Seit dem 31. März ist eine Anmeldung für die Steuererklärung per Klick erstmals flächendeckend und einheitlich möglich. Die neu entwickelte App der Finanzbehörden mit dem Namen "MeinELSTER+" bietet bundesweit 11,5 Mio. Steuerpflichtigen die Gelegenheit, ihre Steuererklärung zur Mitte des Jahres mit nur einem Klick vom Mobilphone einzureichen. Das ist für Nutzer eine bequeme und schnelle Art, sich der Steuererklärung zu entledigen. Die Finanzverwaltung profitiert ebenfalls: weniger Aufwand, schnellere Bearbeitung und womöglich geringere Rückzahlungen. "Doch die Interessen der Finanzbehörden und der Steuerzahler klaffen manchmal weit auseinander", erklärt Tobias Gerauer, Vorstand und Steuerberater der Lohnsteuerhilfe Bayern.

Der Anwenderkreis für "MeinELSTER+" ist vorerst beschränkt. Die Funktion steht aktuell nur ledigen und kinderlosen Arbeitnehmenden und Altersrentnern ohne zusätzliche Einkünfte zur Verfügung. Von den rund 24 Mio. ELSTER-Nutzern kommen damit knapp die Hälfte der Steuerzahlenden bereits für die Anwendung infrage. Eine Ausweitung auf andere Zielgruppen und eine damit einhergehende Funktionserweiterung sind für die Zukunft geplant.

Wie funktioniert die Steuererklärung mit einem Klick?

Wer sich heute oder in den nächsten Wochen für die Funktion "MeinELSTER+" freischalten lässt, verkürzt seinen zeitlichen Aufwand für die Steuererklärung enorm. Denn anhand der dem Finanzamt vorliegenden Daten erstellt die App automatisch einen Vorschlag für die Steuererklärung samt einer Vorschau auf den Steuerbescheid. Ab dem 1. Juli 2026 können Nutzer dann die vorausgefüllte Steuererklärung für das Jahr 2025 bestätigen, korrigieren oder ergänzen. Wird das Einverständnis erteilt, ist die Steuererklärung in weniger als einer Sekunde vom Tisch. Die Verantwortung für die Richtigkeit der Daten liegt allerdings bei den Steuerpflichtigen selbst.

Was bringt die Steuererklärung mit einem Klick?

Während die fortschreitende Digitalisierung und die stärkere Nutzung bereits vorhandener Daten an sich positiv zu beurteilen sind, weist "MeinELSTER+" noch Lücken auf. Die dem Finanzamt vorliegenden Daten sind zum einen sehr überschaubar und beschränken sich auf Meldungen von Arbeitgeber, der Rentenversicherung, Krankenkasse und Banken. Die digitalen Daten beinhalten also nur die Einnahmen, die dem Staat Geld bringen. Elektronische Rechnungen von Firmen zu Ausgaben, welche die Steuersituation der Nutzer verbessern können, bleiben außen vor. So riskiert man, steuermindernde Punkte schlichtweg zu vergessen.
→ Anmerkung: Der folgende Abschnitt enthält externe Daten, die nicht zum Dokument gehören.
Lemma push_pull_batch d jac inv_jac P :
  Forall3 (inverse_of d) jac inv_jac P ->
  ∃ x prec y lam,
    bmm (btranspose inv_jac) P = Ok x ∧ bmm x inv_jac = Ok prec ∧
    bshape prec = bshape P ∧
    bmm (btranspose jac) prec = Ok y ∧ bmm y jac = Ok lam ∧
    Forall2 mat_eq lam P.
Proof.
  induction 1 as [|J Ji P0 jac inv_jac P Hinv _ IH].
  { exists [], [], [], []. repeat split; constructor. }
  destruct IH as (x & prec & y & lam & Hx & Hprec & Hsh & Hy & Hlam & Heq).
  pose proof Hinv as ([HJr HJc] & [HIr HIc] & [HPr HPc] & _).
  exists (mmul (transpose Ji) P0 :: x),
         (mmul (mmul (transpose Ji) P0) Ji :: prec),
         (mmul (transpose J) (mmul (mmul (transpose Ji) P0) Ji) :: y),
         (mmul (mmul (transpose J) (mmul (mmul (transpose Ji) P0) Ji)) J :: lam).
  unfold btranspose in *. rewrite !fmap_cons, !bmm_cons.
  rewrite !matmul_ok by (simpl; lia).
  rewrite Hx, Hprec, Hy, Hlam. repeat split.
  - simpl. rewrite Hsh. do 2 f_equal; lia.
  - constructor; [|done].
    destruct Hinv as (? & ? & ? & ?). by eapply pull_push.
Qed.

(** C7 (amended): let [p] be a manifold object and [(mean_tp,
    precision_tp)] a tangent-space Gaussian at which [torch.inverse]
    inverts the Jacobian of the exponential map, and let the manifold's
    [local] at [p] undo its [retract] at [p] on [mean_tp]. Then
    [retract_gaussian] at [p], writing into a Gaussian that holds another
    object than [p], followed by [local_gaussian] at [p], returns
    [mean_tp] and [precision_tp]; [p] keeps its value. *)
Theorem gaussian_round_trip (s : nat -> Mf) (p m : nat)
    (mean_tp : BVec) (precision_tp : BMat)
    (out_gauss : InPlace.ManifoldGaussian) (d : nat) :
  (∃ inv_jac,
     mapM torch_inverse (exp_map_jacobian (s p) mean_tp) = Ok inv_jac ∧
     Forall3 (inverse_of d) (exp_map_jacobian (s p) mean_tp) inv_jac
             precision_tp) ->
  local (s p) (retract (s p) mean_tp) = mean_tp ->
  InPlace.mean out_gauss = [m] ->
  m ≠ p ->
  bshape (InPlace.precision out_gauss) = bshape precision_tp ->
  ∃ lam_tp s',
    InPlace.round_trip torch_inverse mean_tp precision_tp p out_gauss s
      = (Ok (mean_tp, lam_tp), s') ∧
    s' p = s p ∧
    Forall2 mat_eq lam_tp precision_tp.
Proof.
  intros (inv_jac & Hinv & Hall) Hlocal Hm Hne Hshape.
  destruct (push_pull_batch _ _ _ _ Hall)
    as (x & prec & y & lam & Hx & Hprec & Hsh & Hy & Hlam & Heq).
  exists lam, (<[m := retract (s p) mean_tp]> s).
  split; [|split; [by apply fn_lookup_insert_ne|done]].
  unfold InPlace.round_trip, InPlace.retract_gaussian.
  rewrite !st_bind_run. cbn [get].
  rewrite st_bind_run. unfold lift at 1. rewrite Hinv.
  rewrite st_bind_run. unfold lift at 1. rewrite Hx.
  rewrite st_bind_run. unfold lift at 1. rewrite Hprec.
  unfold InPlace.update. rewrite Hm.
  rewrite bool_decide_eq_false_2 by (simpl; lia).
  rewrite st_bind_run. cbn [zip zip_with for_ st_bind modify st_ret fst snd].
  rewrite bool_decide_eq_false_2 by (intros Hbad; apply Hbad; congruence).
  cbn [mret st_mret st_ret].
  unfold InPlace.local_gaussian. rewrite st_bind_run. cbn [get lift].
  rewrite fn_lookup_insert_ne by done.
  unfold InPlace.value. cbn [InPlace.mean InPlace.precision fmap list_fmap].
  rewrite fn_lookup_insert.
  unfold local_gaussian. simpl. rewrite Hlocal, Hy. simpl. by rewrite Hlam.
Qed.
End round_trip.
(** * MediasoupClient: signaling orchestration of src/app/mediasoupClient.ts

    A shallow embedding of the [MediasoupClient] class.  The class is event
    driven: every public call, every websocket message and every completion
    of a media-engine operation is one input, handled to completion (all
    promise reactions that are ready run before the next input).  The
    functions below keep the names of the methods they embed; an [async]
    method that suspends is split at its [await] into the part that runs at
    the call and the part that runs when the awaited promise settles. *)

From Stdlib Require Import List String Bool Arith PeanoNat Lia.
Import ListNotations.
Open Scope string_scope.
Open Scope list_scope.

(** ** JavaScript [Map<string, V>]

    A [Map] iterates in insertion order, and [set] on a key that is present
    keeps the key's position: an association list with the operations of the
    source ([get], [has], [set], [delete], [clear], [values]). *)
Module JsMap.
Section Ops.
Context {V : Type}.

Definition t := list (string * V).

Definition empty : t := [].

Fixpoint get (k : string) (m : t) : option V :=
  match m with
  | [] => None
  | (k', v) :: r => if String.eqb k k' then Some v else get k r
  end.

Definition has (k : string) (m : t) : bool :=
  match get k m with Some _ => true | None => false end.

Fixpoint set (k : string) (v : V) (m : t) : t :=
  match m with
  | [] => [(k, v)]
  | (k', v') :: r =>
      if String.eqb k k' then (k', v) :: r else (k', v') :: set k v r
  end.

Fixpoint delete (k : string) (m : t) : t :=
  match m with
  | [] => []
  | (k', v') :: r =>
      if String.eqb k k' then r else (k', v') :: delete k r
  end.

Definition clear (m : t) : t := [].

Definition keys (m : t) : list string := map fst m.

Definition values (m : t) : list V := map snd m.
End Ops.
Arguments t : clear implicits.
End JsMap.

(** ** Data of the session *)

(** Values the client only forwards (DTLS parameters, RTP parameters). *)
Definition Opaque := string.

(** A [MediaStreamTrack], by its id. *)
Definition Track := string.

(** Objects of the media engine.  A [Device] is an object allocated by
    [new Device()], named by its allocation number; a [Transport] is named by
    its [id], which the engine takes from the server's transport data. *)
Definition Device := nat.

Record Transport := { transport_id : string }.

Record Producer := { producer_id : string }.

Record Consumer := { consumer_id : string; consumer_track : Track }.

(** An element of [pendingExistingProducers]. *)
Record ProducerInfo :=
  { info_participantId : string; info_producerId : string; info_kind : string }.

(** [data.data] of a [producerTransportCreated] / [consumerTransportCreated]
    message. *)
Record TransportData := { data_id : string; data_parameters : Opaque }.

(** [data.data] of a [consumed] message. *)
Record ConsumedData :=
  { consumed_id : string; consumed_producerId : string;
    consumed_kind : string; consumed_rtpParameters : Opaque }.

(** Messages of the server, by the [type] the [switch] of [setupWebSocket]
    dispatches on.  [joined] carries [data.existingProducers], which may be
    absent. *)
Inductive ServerMsg :=
| joined (existingProducers : option (list ProducerInfo))
| rtpCapabilities (caps : Opaque)
| producerTransportCreated (data : TransportData)
| producerTransportConnected
| produced (id : string)
| consumerTransportCreated (data : TransportData)
| consumerTransportConnected
| consumed (data : ConsumedData)
| participantJoined (pid : string)
| newProducer (info : ProducerInfo)
| participantLeft (pid : string)
| error (message : string)
| otherType (type : string).

(** Messages the client passes to [send]. *)
Inductive ClientMsg :=
| join (participantId : string)
| getRtpCapabilities
| createProducerTransport_req (participantId : string)
| connectProducerTransport (participantId transportId : string) (dtls : Opaque)
| produce (participantId transportId kind : string) (rtp : Opaque)
| createConsumerTransport_req (participantId : string)
| connectConsumerTransport (participantId transportId : string) (dtls : Opaque)
| consume (participantId transportId producerParticipantId producerId : string)
          (device : Device).

(** The arguments of an [emit]. *)
Inductive Payload :=
| NoArgs
| JoinedArgs (existingProducers : option (list ProducerInfo))
| TransportArgs (data : TransportData)
| IdArgs (id : string)
| ConsumedArgs (data : ConsumedData)
| ParticipantArgs (pid : string)
| ProducerArgs (info : ProducerInfo).

(** The arguments of one [consumeTrack] call. *)
Record ConsumeCall := { producerParticipantId : string; producerId : string }.

(** How a promise settles. *)
Inductive Settlement (A : Type) :=
| Fulfilled (v : A)
| Rejected (message : string).
Arguments Fulfilled {A} v.
Arguments Rejected {A} message.

(** One link of the promise chain [consumeQueue]: the promise
    [previous.then(() => this._consumeTrack(..)).catch(() => null)] that one
    [consumeTrack] call appended.  [Queued]: the [then] reaction has not run;
    [Running]: [_consumeTrack] was started and its promise is pending;
    [Settled r]: the link's promise is settled with [r]. *)
Inductive LinkState :=
| Queued
| Running
| Settled (r : Settlement (option Track)).

Record Link := { link_call : ConsumeCall; link_state : LinkState }.

(** The closures the class registers as event callbacks, with what each one
    captures.  [UserCallback n] is the n-th callback of the application,
    passed to the public [on]; it records its invocation. *)
Inductive Callback :=
| UserCallback (n : nat)
| ProducerTransportCreatedCb (track : Track)
| ProducerTransportConnectedCb (transportId : string)
| ProducedCb (transportId : string)
| ConsumerTransportCreatedCb (link : nat) (call : ConsumeCall)
| ConsumerTransportConnectedCb (transportId : string)
| ConsumedCb (link : nat) (consumerTransport : Transport).

(** An element of a handler array: a callback passed to [on], or the
    [wrapper] closure that [once] allocates ([w] is its allocation number,
    which is what [indexOf] compares). *)
Inductive Handler :=
| Plain (callback : Callback)
| Wrapper (w : nat) (callback : Callback).

(** [ws.readyState]. *)
Inductive ReadyState := CONNECTING | OPEN | CLOSING | CLOSED.

(** What an instrumented environment observes, in order. *)
Inductive Resource :=
| TheProducer (p : Producer)
| TheConsumer (c : Consumer)
| TheProducerTransport (t : Transport)
| TheConsumerTransport (t : Transport)
| TheSocket.

Inductive Obs :=
| Sent (m : ClientMsg)
| Emitted (event : string) (args : Payload)
| Delivered (n : nat) (event : string) (args : Payload)
| CloseCalled (r : Resource)
| Started (link : nat)
| ProduceSettled (track : Track) (r : Settlement Producer)
| EngineResumed (cb : Callback) (args : Payload).

(** The fields of the class, then the operations of the engine that are
    pending, then the observations.  ([pendingConsumerTransportResolve] is
    never read or written by the class and is left out.) *)
Record Client := {
  ws : ReadyState;
  onopen : bool;
  device : option Device;
  participantId : string;
  producerTransport : option Transport;
  consumerTransports : JsMap.t Transport;
  producers : JsMap.t Producer;
  consumers : JsMap.t Consumer;
  eventHandlers : JsMap.t (list Handler);
  pendingExistingProducers : list ProducerInfo;
  consumeQueue : list Link;
  (* the engine and the allocator *)
  nextObject : nat;
  loading : list Device;
  loaded : list Device;
  producing : list (Transport * Track);
  consuming : list (nat * Transport * ConsumedData);
  (* instrumentation *)
  trace : list Obs
}.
Zudem ist bei einer vorschnellen Zustimmung zur Steuererklärung eine nachträgliche Änderung nur noch schwer möglich. Fallen erst im Nachhinein absetzbare Ausgaben auf, so können diese nur noch über einen Einspruch gegen den Steuerbescheid innerhalb der gesetzlichen Frist berücksichtigt werden. Die Verwendung der App ist kostenlos, jedoch sind durch die Steuer im Schnellverfahren auch keine großartigen Rückerstattungen zu erwarten. Wer vom Finanzamt eine maximale Rückerstattung erhalten möchte, muss sich weiterhin die Mühe machen, Belege zu sammeln und sie ins richtige Formular hochzuladen.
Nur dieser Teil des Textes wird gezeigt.